REPUBLIKA.CO.ID, Kebanyakan umat manusia itu sebenarnya masuk dalam kategori merugi. Hanya sedikit saja yang beruntung. Bagaiamana bisa menakar seseorang termasuk merugi atau beruntung?
Izzuddin ‘Abd al-Aziz Ibn Abd as-Salam as-Sulami dalam karyanya yang berjudul Akhwal an-Nass wa Dzikr al-Khasirin wa ar-Rabihin berpendapat tolak ukurnya cukup sederhana.
Untuk mengukur merugi atau tidaknya seseorang cukup dilakukan dengan merefleksikan secara jujur tingkah lakunya dengan Alquran dan sunah. Bila ternyata telah sesuai, maka ia beruntung. Lain halnya, kalau ia tak jujur saat proses refleksi itu.
Sebagaimana disebut dalam Surah al-‘Ashr, bahwa sesungguhnya semua orang merugi kecuali mereka yang memiliki empat kriteria yaitu iman, amal shaleh, saling berwasiat kepada kebenaran dan terakhir ialah berwasiat agar tetap bersabar.
Tetapi, jarang sekali keempat sifat ini kumpul dalam diri seseorang. Sangat nadir di jaman dengan tingkat kompleksitas hidup seperti ini.
Ada orang bergelimang maksiat, tetapi ia mengira penuh ketaatan. Ia telah jauh, tapi berpikir sangat dekat dengan-Nya. Ada yang bangga paling pintar, padahal sebenarnya ia bodoh.

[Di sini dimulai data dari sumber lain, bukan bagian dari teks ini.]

Module KernelProofs.
Import KernelHeap HeapViews Paging KState System Elf Task UserMemory Process LaunchProofs StartProofs Kernel.

Section Boot.
Context {D : Type} {Po : PortIO D} {Ad : AtaDrive D}.
#[local] Abbreviation St := (machine D).

Lemma wp_on_sys {X} (m : M (sys D) X) (s : St) (Q : X -> St -> Prop) :
  wp m (m_sys s) (fun x s' => Q x (set_m_sys s' s)) -> wp (on_sys m) s Q.
Proof. apply wp_zoom. Qed.

(** ** The file systems *)

Definition mounted_table : list Z := Fat16.fat16_fs :: replicate 11 0.

Lemma wp_fs_init (s : kst kmem D) (Q : list Z -> kst kmem D -> Prop) :
  (forall name, Q name (set_filesystems (set_file_descriptors s (replicate 512 0)) mounted_table)) ->
  wp (Vfs.fs_init (replicate 20 0)) s Q.
Proof. intros HQ. apply HQ. Qed.

(** The header and the root directory of the volume on [img], whose root has [m]
    entries before its end. *)
Definition volume_header (img : list Z) : list Z := Disk.extent img 0 Fat16.sizeof_fat_header.
Definition root_entries (img : list Z) : list Z :=
  Disk.extent img (Fat16Proofs.root_sector (volume_header img) * 512) (Fat16Proofs.root_size (volume_header img)).

Record volume_mounted (img : list Z) (m : nat) (fp : fat_private) (f : kst kmem D) : Prop := {
  vm_header : header fp = volume_header img;
  vm_root : exists r, root_directory fp = Fat16Proofs.root_of img (volume_header img) m r /\
    objs f !! r = Some (to_obj (root_entries img))
}.
(** The line after the keys up to the carriage return or the length [max], what
    was echoed, and the keys left. *)
Fixpoint edit (max : nat) (line keys : list Z) : option (list Z * list Z * list Z) :=
  if decide (max <= length line)%nat then Some (line, [], keys)
  else match keys with
       | [] => None
       | k :: keys' =>
           if k =? 0 then edit max line keys'
           else if s8 k =? 13 then Some (line, [], keys')
           else
             '(l, echo, rest) ← edit max (edit_char k line) keys';
             Some (l, u8 k :: echo, rest)
       end.

(** ** The formatter *)

Inductive arg : Type := AInt (n : Z) | AStr (t : list Z).

(** [None]: the format asks for an argument that is not there, or ends in a
    percent sign. *)
Fixpoint format (fmt : list Z) (args : list arg) : option (list Z) :=
  match fmt with
  | [] => Some []
  | c :: fmt' =>
      if c =? 37 then
        match fmt' with
        | [] => None
        | d :: fmt2 =>
            if d =? 105 then
              match args with
              | AInt n :: args' => app (UserLib.decimal n) <$> format fmt2 args'
              | _ => None
              end
            else if d =? 115 then
              match args with
              | AStr t :: args' => app (take 1024 t) <$> format fmt2 args'
              | _ => None
              end
            else cons d <$> format fmt2 args
        end
      else cons c <$> format fmt' args
  end.
(** What a user sees and starts in [n] turns, given the keys: the screen, the
    programs, the number of pages the shell asks for, and the keys left. *)
Fixpoint session (n : nat) (keys : list Z) : option (list Z * list launch * nat * list Z) :=
  match n with
  | O => Some ([], [], 0%nat, keys)
  | S n' =>
      '(line, echo, rest) ← edit 1021 [] keys;
      if decide (line_fits line) then
        '(text, started, pages, rest') ← session n' rest;
        Some (prompt_text ++ echo ++ text, run_line line :: started,
              (S (length (words_of_line line)) + pages)%nat, rest')
      else None
  end.

Lemma wp_turns n : forall i m r o ty ps g sh la text started pages rest,
  layout m -> session n ty = Some (text, started, pages, rest) ->
  Forall byte ty -> Z.of_nat (length ty) < 2147483648 ->
  length ps = pages -> Forall free_page ps -> NoDup ps ->
  wp (for_loop n i (fun _ => command literal path_buf token_buf str)) (mk_uproc m r o ty (ps ++ g) sh la)
    (fun _ s' => exists m' r' o', layout m' /\ s' = mk_uproc m' r' o' rest g (sh ++ text) (la ++ started)).
Proof.
  induction n as [|n IH]; intros i m r o ty ps g sh la text started pages rest Hm Hs Hty Htl Hps Hpg Hnd.
  { injection Hs as <- <- <- <-. apply nil_length_inv in Hps as ->. apply wp_ret. rewrite !app_nil_r. eauto. }
  cbn [session] in Hs. destruct (edit 1021 [] ty) as [[[line echo] rest1]|] eqn:He; [|done]. simpl in Hs.
  case_decide as Hf; [|done]. destruct (session n rest1) as [[[[text1 started1] pages1] rest2]|] eqn:Hs1; [|done].
  injection Hs as <- <- <- <-.
  set (k := length (words_of_line line)) in *. pose proof (take_drop k ps) as E.
  destruct (drop k ps) as [|a ps2] eqn:Ed.
  { apply (f_equal length) in Ed. rewrite length_drop in Ed. simpl in Ed. lia. }
  assert (Hk : length (take k ps) = k) by (rewrite length_take; lia).
  assert (Hl2 : length ps2 = pages1).
  { apply (f_equal length) in Ed. rewrite length_drop in Ed. simpl in Ed. lia. }
  rewrite <- E in Hpg, Hnd. change (a :: ps2) with ([a] ++ ps2) in Hpg, Hnd. rewrite app_assoc in Hpg, Hnd.
  apply Forall_app in Hpg as [Hpg1 Hpg2]. apply NoDup_app in Hnd as (Hnd1 & _ & Hnd2).
  destruct (edit_chars _ _ _ _ _ _ (Forall_nil_2 _) Hty He) as (_ & Hty1 & Hlr).
  rewrite <- E, <- app_assoc. cbn [for_loop]. apply wp_bind. eapply wp_mono.
  { eapply (wp_command m r o ty (take k ps) a (ps2 ++ g)); try done. }
  intros [] s' (m1 & r1 & o1 & Hm1 & ->). eapply wp_mono.
  { eapply (IH (i + 1) m1 r1 o1 rest1 ps2 g); try done. lia. }
  intros [] s' (m' & r' & o' & Hm' & ->). exists m', r', o'. split; [done|]. by rewrite <- !app_assoc.
Qed.
(* ===== verification/TestLib.v ===== *)
(** * The library's test program: [src/user_programs/test_stdlib/tstlib.c]

    The tests that [main] has commented out are functions of the program too;
    each is run below on a concrete memory. *)
From stdpp Require Import base gmap list numbers strings.
From S2P Require Import Prelude CString UserLib UserProc UserString UserIO.
#[local] Open Scope Z_scope.

Module TestLib.
Import UserProc UserString UserIO.

#[local] Abbreviation U := (M uproc).

Section Program.

(** Where the string literals, the array of [printf] and the local arrays are. *)
Variables (literal : list Z -> Z) (printf_str str token_buf path_buf args : Z).

Definition line (t : string) : list Z := chars t ++ [10].

Definition test_malloc_and_free : U unit :=
  ptr ← malloc 512;
  _ ← (if negb (ptr =? 0) then print (literal (line "Memory was allocated")) else mret tt);
  free ptr.

Definition test_itoa : U unit :=
  _ ← print (literal (line "Testing itoa........."));
  _ ← memset str 0 12;
  _ ← on_buffer str 12 (UserLib.itoa 12345);
  _ ← print str;
  print (literal [10]).

(** The second [print] is given a character where it expects a pointer. *)
Definition test_putchar : U unit :=
  _ ← print (literal (line "Testing putchar........."));
  _ ← putchar 90;
  print 10.

Definition test_printf : U unit :=
  _ ← printf printf_str (literal (line "This is a %s test. Here is a random integer: %i"))
        [literal (chars "printf"); 10];
  mret tt.

(** The local array [str] is initialised from the literal. *)
Definition test_strtok : U unit :=
  _ ← print (literal (line "Testing strtok"));
  _ ← strcpy str (literal (chars "ConiferOS C standard library"));
  token ← strtok str 32 token_buf;
  _ ← loop_m (fun token =>
    if negb (token =? 0) then
      _ ← printf printf_str (literal (line "Token: %s")) [token];
      _ ← memset token_buf 0 1024;
      token ← strtok 0 32 token_buf;
      mret (inl token)
    else mret (inr tt)) token;
  print (literal (line "End of strtok test")).

Definition test_exec_with_args : U unit :=
  _ ← strcpy path_buf (literal (chars "0:/echo.elf"));
  _ ← store32 args (literal (chars "first_argument"));
  _ ← store32 (args + 4) 0;
  coniferos_execve path_buf args 1.

(** [main] up to its [n]th look at the keyboard. *)
Definition main (n : nat) : U unit :=
  _ ← print (literal (line "Hello from the standard library test!"));
  _ ← test_exec_with_args;
  for_loop n 0 (fun _ =>
    key ← coniferos_get_key;
    if negb (key =? 0) then print (literal (line "Key was pressed")) else mret tt).

End Program.

(** ** The program's answers to its keys *)

Section Keys.
Context (literal : list Z -> Z) (path_buf args : Z).
#[local] Abbreviation hello := (line "Hello from the standard library test!").
#[local] Abbreviation pressed := (line "Key was pressed").
#[local] Abbreviation echo_elf := (chars "0:/echo.elf").
#[local] Abbreviation first := (chars "first_argument").

(** One line is shown for every key found, none for a look that finds none. *)
Definition answers (n : nat) (keys : list Z) : list Z :=
  concat (map (fun k => if k =? 0 then [] else pressed) (take n keys)).

Lemma wp_keys n : forall i s, string_at (um s) (literal pressed) pressed ->
  wp (for_loop n i (fun _ =>
    key ← coniferos_get_key;
    if negb (key =? 0) then print (literal pressed) else mret tt)) s
    (fun _ s' => s' = set_shown (shown s ++ answers n (typed s)) (set_typed (drop n (typed s)) s)).
Proof.
  induction n as [|n IH]; intros i s Hs; cbn [for_loop].
  - apply wp_ret. unfold answers. simpl. rewrite app_nil_r. by destruct s.
  - apply wp_bind, wp_bind. destruct s as [m r o ty gr sh la]. destruct ty as [|k ty].
    + apply (wp_of_run _ _ 0 (mk_uproc m r o [] gr sh la)); [reflexivity|].
      change (negb (0 =? 0)) with false. cbv iota. apply wp_ret. eapply wp_mono; [by apply IH|].
      intros _ s' ->. unfold answers. simpl. by rewrite !take_nil, !drop_nil.
    + apply (wp_of_run _ _ k (mk_uproc m r o ty gr sh la)); [reflexivity|].
      unfold answers. cbn [typed take drop map concat]. destruct (Z.eqb_spec k 0) as [->|Hk]; cbn [negb].
      * apply wp_ret. eapply wp_mono; [by apply IH|]. intros _ s' ->. reflexivity.
      * eapply wp_print; [exact Hs|]. eapply wp_mono; [by apply IH|]. intros _ s' ->.
        unfold set_shown, set_typed, answers. simpl. by rewrite <- app_assoc.
Qed.

(** The memory of the program: its literals, and apart from them and from each
    other the arrays it writes. *)
Record prepared (m : gmap Z Z) (old : list Z) : Prop := {
  p_hello : string_at m (literal hello) hello;
  p_pressed : string_at m (literal pressed) pressed /\ apart path_buf 12 (literal pressed) 17 /\ apart args 8 (literal pressed) 17;
  p_echo : string_at m (literal echo_elf) echo_elf /\ apart path_buf 12 (literal echo_elf) 12;
  p_first : string_at m (literal first) first /\ apart path_buf 12 (literal first) 15 /\ apart args 8 (literal first) 15 /\
    0 <= literal first < 4294967296;
  p_path : holds m path_buf old /\ length old = 12%nat;
  p_args : mapped m args 8 /\ apart args 8 path_buf 12
}.

Lemma copy_echo_elf old : length old = 12%nat -> CString.strcpy old (echo_elf ++ [0]) = Ok (echo_elf ++ [0]).
Proof.
  intros H. do 12 (destruct old as [|? old]; [done|]). destruct old; [|done]. vm_compute. reflexivity.
Qed.

Lemma wp_test_exec s old : prepared (um s) old ->
  wp (test_exec_with_args literal path_buf args) s (fun _ s' =>
    string_at (um s') (literal pressed) pressed /\
    s' = set_launched (launched s ++ [Launch echo_elf [first]]) (set_um (um s') s)).
Proof.
  intros [_ (Hp & Hp1 & Hp2) [[_ He] He1] (Hf & Hf1 & Hf2 & Hf3) [Ho Hol] [Ha Ha1]].
  unfold test_exec_with_args. apply wp_bind. eapply wp_of_run.
  { eapply strcpy_agree; [exact Ho|exact He|by repeat constructor|by rewrite Hol|simpl; lia|by apply copy_echo_elf]. }
  assert (Hh : string_at (fill path_buf (echo_elf ++ [0]) (um s)) path_buf echo_elf) by (apply string_at_fill; by repeat constructor).
  apply (string_at_fill_apart (echo_elf ++ [0]) path_buf) in Hp, Hf; [|done..].
  apply (mapped_fill (echo_elf ++ [0]) path_buf) in Ha.
  set (m1 := fill path_buf _ _) in *. clearbody m1.
  assert (Ha4 : mapped m1 args 4) by (intros i Hi; apply Ha; lia).
  assert (Hb4 : mapped m1 (args + 4) 4) by (intros i Hi; pose proof (Ha (4 + i)%nat ltac:(lia)) as Hx; by rewrite Nat2Z.inj_add, Z.add_assoc in Hx).
  apply wp_bind, wp_store32; [exact Ha4|]. apply wp_bind, wp_store32; [by apply mapped_fill|]. cbn [um set_um].
  set (m2 := fill (args + 4) _ _).
  assert (Hc : changed args 8 m1 m2).
  { apply changed_trans with (fill args (word_bytes (literal first)) m1);
      (eapply changed_weaken; [apply changed_fill|simpl; lia|simpl; lia]). }
  apply (string_at_changed _ _ _ _ _ _ Hc) in Hp, Hf, Hh; [|done..].
  assert (Hw : holds m2 args (word_bytes (literal first))) by (apply holds_fill_apart; [right; simpl; lia|apply holds_fill]).
  unfold coniferos_execve. change (_ || _) with false. cbv iota.
  apply wp_bind. eapply wp_read_string; [exact Hh|]. apply wp_bind. change (Z.to_nat 1) with 1%nat. unfold read_argv.
  apply wp_bind. eapply (wp_load_word args); [exact Hf3|exact Hw|]. apply wp_bind. eapply wp_read_string; [exact Hf|].
  apply wp_bind, wp_ret, wp_ret. apply wp_modify. split; [exact Hp|reflexivity].
Qed.

(** The program starts the echo program once and then answers the keys. *)
Lemma wp_test_main n s old : prepared (um s) old ->
  wp (main literal path_buf args n) s (fun _ s' =>
    shown s' = shown s ++ hello ++ answers n (typed s) /\ typed s' = drop n (typed s) /\
    launched s' = launched s ++ [Launch echo_elf [first]]).
Proof.
  intros Hp. unfold main. apply wp_bind. eapply wp_print; [apply Hp|]. apply wp_bind.
  eapply wp_mono; [by apply (wp_test_exec _ old)|]. intros _ s1 [H1 ->]. cbn [um set_um set_launched] in H1.
  eapply wp_mono; [by apply wp_keys|]. intros _ s' ->. simpl. by rewrite <- app_assoc.
Qed.

End Keys.

(** ** The disabled tests *)

(** The literals of the tests 64 bytes apart, the arrays, and at address 0 the
    bytes of the interrupt vectors. *)
Definition test_literals : list (list Z) :=
  [line "Memory was allocated"; line "Testing itoa........."; [10]; line "Testing putchar.........";
   line "This is a %s test. Here is a random integer: %i"; chars "printf"; line "Testing strtok";
   chars "ConiferOS C standard library"; line "Token: %s"; line "End of strtok test"].
Definition test_lit (t : list Z) : Z :=
  4194304 + 64 * Z.of_nat (default 0%nat (fst <$> list_find (eq t) test_literals)).
Definition test_state (pages : list Z) : uproc :=
  mk_uproc (foldr (fun t => fill (test_lit t) (t ++ [0]))
      (fill 8192 (replicate 1024 7) (fill 12288 (replicate 64 7) (fill 16384 (replicate 12 7)
        (fill 0 [83; 255; 0; 240; 83; 255; 0; 240; 195; 226; 0; 240] ∅)))) test_literals)
    0 ∅ [] pages [] [].
Definition output (m : U unit) (pages : list Z) : option (list Z) :=
  match m (test_state pages) with Ok (_, s') => Some (shown s') | _ => None end.

(** The library does what the tests expect of it. *)
Example tests_pass :
  output (test_malloc_and_free test_lit) [16777216] = Some (line "Memory was allocated") /\
  output (test_itoa test_lit 12288) [] = Some (line "Testing itoa........." ++ line "12345") /\
  output (test_printf test_lit 16384) [] = Some (line "This is a printf test. Here is a random integer: 10") /\
  output (test_strtok test_lit 16384 12288 8192) [] =
    Some (line "Testing strtok" ++ line "Token: ConiferOS" ++ line "Token: C" ++ line "Token: standard" ++
          line "Token: library" ++ line "End of strtok test").
Proof. vm_compute. done. Qed.

(** Without memory the test frees the null pointer. *)
Example test_without_memory : output (test_malloc_and_free test_lit) [] = None.
Proof. vm_compute. done. Qed.

(** The character given as a pointer prints what is at address 10, not a newline. *)
Example test_putchar_pointer :
  match test_putchar test_lit (set_um (<[10 := 65]> (<[11 := 0]> (um (test_state [])))) (test_state [])) with
  | Ok (_, s') => shown s' = line "Testing putchar........." ++ [90; 65]
  | _ => False
  end.
Proof. vm_compute. done. Qed.

End TestLib.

Banyak yang beramal, tetapi hanyalah pepesan kosong. Hanya dengan takaran syariatlah (Alquran dan sunah), kesemuanya itu bisa diukur.
Dan, dengan ukuran itu pula lah kerugian dan keberuntungan sesorang dapat dinilai dengan gambling. “Jika beruntung, sungguh, dia adalah wali Allah,”tulisnya.
Karena itu, Izzuddin yang merupakan guru ulama terkenal, Ibnu Daqiq al ‘Id tersebut menegaskan hendaknya tidak mudah percaya jika melihat manusia bisa terbang, jalan kaki di permukaan air atau bisa melihat dunia ghaib, tetapi di saat yang sama perilakunya menyimpang dari ajaran agama dengan cara melanggar perkara haram tanpa sebab yang diperbolehkan agama.
Atau, misalnya, ia meninggalkan kewajiban tanpa alasan syar’i, maka ketahuilah bahwasanya orang yang demikian ialah setan berwujud manusia yang di peruntukkan Allah sebagai ujian bagi orang-orang bodoh. Layaknya Dajjal, ia bisa menghidupkan dan mematikan makhluk.
Soal alam barzah, Izzuddin yang merupakan penulis Kitab Ahkam al-Jihad tersebut mengemukakan bahwa alam barzah adalah tempat singgah bagi semua umat manusia, baik yang beriman atau kufur.
Ada empat lokasi singgah bagi anak manusia, yaitu di kandungan seorang ibu, alam dunia, alam barzah, dan terakhir akherat yang kekal dan abadi. Kondisi dan ganjaran yang akan dialami dan diperoleh selama di barzah, ditentukan oleh baik buruk amalnya selama hidup di dunia.